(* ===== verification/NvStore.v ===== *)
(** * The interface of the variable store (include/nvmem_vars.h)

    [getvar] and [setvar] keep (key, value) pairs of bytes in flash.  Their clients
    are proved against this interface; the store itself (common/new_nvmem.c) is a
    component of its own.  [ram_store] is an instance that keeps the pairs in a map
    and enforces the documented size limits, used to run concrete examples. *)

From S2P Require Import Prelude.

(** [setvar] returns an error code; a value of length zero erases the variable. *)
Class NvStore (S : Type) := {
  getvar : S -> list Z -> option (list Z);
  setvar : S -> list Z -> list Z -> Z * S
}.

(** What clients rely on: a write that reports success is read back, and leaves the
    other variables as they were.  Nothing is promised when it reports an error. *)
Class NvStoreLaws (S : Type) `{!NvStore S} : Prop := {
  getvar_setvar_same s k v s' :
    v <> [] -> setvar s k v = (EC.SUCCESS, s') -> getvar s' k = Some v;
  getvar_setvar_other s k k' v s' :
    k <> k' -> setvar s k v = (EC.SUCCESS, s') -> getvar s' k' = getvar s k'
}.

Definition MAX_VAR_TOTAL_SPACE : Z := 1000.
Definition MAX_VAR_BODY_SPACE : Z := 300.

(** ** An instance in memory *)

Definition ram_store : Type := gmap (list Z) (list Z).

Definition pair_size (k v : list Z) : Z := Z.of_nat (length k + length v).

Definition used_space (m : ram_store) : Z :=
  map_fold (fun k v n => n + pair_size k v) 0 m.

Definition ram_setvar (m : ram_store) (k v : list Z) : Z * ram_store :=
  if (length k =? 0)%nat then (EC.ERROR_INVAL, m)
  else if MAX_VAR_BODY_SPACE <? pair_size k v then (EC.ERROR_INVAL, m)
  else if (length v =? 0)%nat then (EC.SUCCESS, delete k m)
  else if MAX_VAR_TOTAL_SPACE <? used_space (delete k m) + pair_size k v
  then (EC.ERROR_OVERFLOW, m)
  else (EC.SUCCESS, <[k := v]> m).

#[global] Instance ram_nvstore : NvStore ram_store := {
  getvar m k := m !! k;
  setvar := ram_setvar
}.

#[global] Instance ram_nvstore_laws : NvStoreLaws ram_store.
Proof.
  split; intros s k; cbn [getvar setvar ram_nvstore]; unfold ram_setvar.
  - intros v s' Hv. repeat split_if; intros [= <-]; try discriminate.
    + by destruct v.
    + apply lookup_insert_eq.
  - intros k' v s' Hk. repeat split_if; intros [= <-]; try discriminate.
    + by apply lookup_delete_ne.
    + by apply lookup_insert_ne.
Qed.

┄┄┄┄┄┄┄┄┄┄

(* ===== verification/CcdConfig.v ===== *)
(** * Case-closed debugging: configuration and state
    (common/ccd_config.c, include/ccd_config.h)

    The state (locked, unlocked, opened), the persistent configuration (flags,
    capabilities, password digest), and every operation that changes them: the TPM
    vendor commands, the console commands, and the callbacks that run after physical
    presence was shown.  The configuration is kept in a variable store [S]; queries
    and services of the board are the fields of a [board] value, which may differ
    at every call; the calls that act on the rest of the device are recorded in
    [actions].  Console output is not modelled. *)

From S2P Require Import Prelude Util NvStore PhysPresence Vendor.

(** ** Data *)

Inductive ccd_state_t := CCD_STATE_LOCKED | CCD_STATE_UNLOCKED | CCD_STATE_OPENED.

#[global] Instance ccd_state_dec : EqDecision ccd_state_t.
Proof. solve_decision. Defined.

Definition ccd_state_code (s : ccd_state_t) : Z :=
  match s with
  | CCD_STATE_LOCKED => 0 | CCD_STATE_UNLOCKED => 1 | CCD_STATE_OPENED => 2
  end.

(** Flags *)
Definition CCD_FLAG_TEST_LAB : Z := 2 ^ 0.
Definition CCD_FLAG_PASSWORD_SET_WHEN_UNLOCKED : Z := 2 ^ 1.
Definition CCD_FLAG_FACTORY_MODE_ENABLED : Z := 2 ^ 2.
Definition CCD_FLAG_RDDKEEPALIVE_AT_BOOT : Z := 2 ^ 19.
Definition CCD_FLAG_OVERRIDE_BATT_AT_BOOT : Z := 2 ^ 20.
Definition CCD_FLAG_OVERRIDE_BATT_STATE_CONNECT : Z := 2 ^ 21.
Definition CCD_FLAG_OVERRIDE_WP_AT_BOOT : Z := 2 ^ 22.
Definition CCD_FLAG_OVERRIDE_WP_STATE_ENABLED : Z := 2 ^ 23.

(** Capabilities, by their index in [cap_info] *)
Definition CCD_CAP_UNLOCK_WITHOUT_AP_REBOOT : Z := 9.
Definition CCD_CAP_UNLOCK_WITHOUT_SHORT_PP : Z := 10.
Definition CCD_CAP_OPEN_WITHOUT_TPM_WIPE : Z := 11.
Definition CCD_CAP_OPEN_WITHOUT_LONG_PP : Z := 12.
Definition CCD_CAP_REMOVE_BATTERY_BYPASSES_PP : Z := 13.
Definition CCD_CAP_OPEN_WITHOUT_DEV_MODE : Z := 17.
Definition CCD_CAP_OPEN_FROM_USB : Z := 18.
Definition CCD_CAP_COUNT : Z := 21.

┄┄┄┄┄┄┄┄┄┄

### Task prompt
Of the lines above, retype only those from the line containing "getvar_setvar_same s k" through the line containing "by destruct v.", including both, exactly.

### Task response
  getvar_setvar_same s k v s' :
    v <> [] -> setvar s k v = (EC.SUCCESS, s') -> getvar s' k = Some v;
  getvar_setvar_other s k k' v s' :
    k <> k' -> setvar s k v = (EC.SUCCESS, s') -> getvar s' k' = getvar s k'
}.

Definition MAX_VAR_TOTAL_SPACE : Z := 1000.
Definition MAX_VAR_BODY_SPACE : Z := 300.

(** ** An instance in memory *)

Definition ram_store : Type := gmap (list Z) (list Z).

Definition pair_size (k v : list Z) : Z := Z.of_nat (length k + length v).

Definition used_space (m : ram_store) : Z :=
  map_fold (fun k v n => n + pair_size k v) 0 m.

Definition ram_setvar (m : ram_store) (k v : list Z) : Z * ram_store :=
  if (length k =? 0)%nat then (EC.ERROR_INVAL, m)
  else if MAX_VAR_BODY_SPACE <? pair_size k v then (EC.ERROR_INVAL, m)
  else if (length v =? 0)%nat then (EC.SUCCESS, delete k m)
  else if MAX_VAR_TOTAL_SPACE <? used_space (delete k m) + pair_size k v
  then (EC.ERROR_OVERFLOW, m)
  else (EC.SUCCESS, <[k := v]> m).

#[global] Instance ram_nvstore : NvStore ram_store := {
  getvar m k := m !! k;
  setvar := ram_setvar
}.

#[global] Instance ram_nvstore_laws : NvStoreLaws ram_store.
Proof.
  split; intros s k; cbn [getvar setvar ram_nvstore]; unfold ram_setvar.
  - intros v s' Hv. repeat split_if; intros [= <-]; try discriminate.
    + by destruct v.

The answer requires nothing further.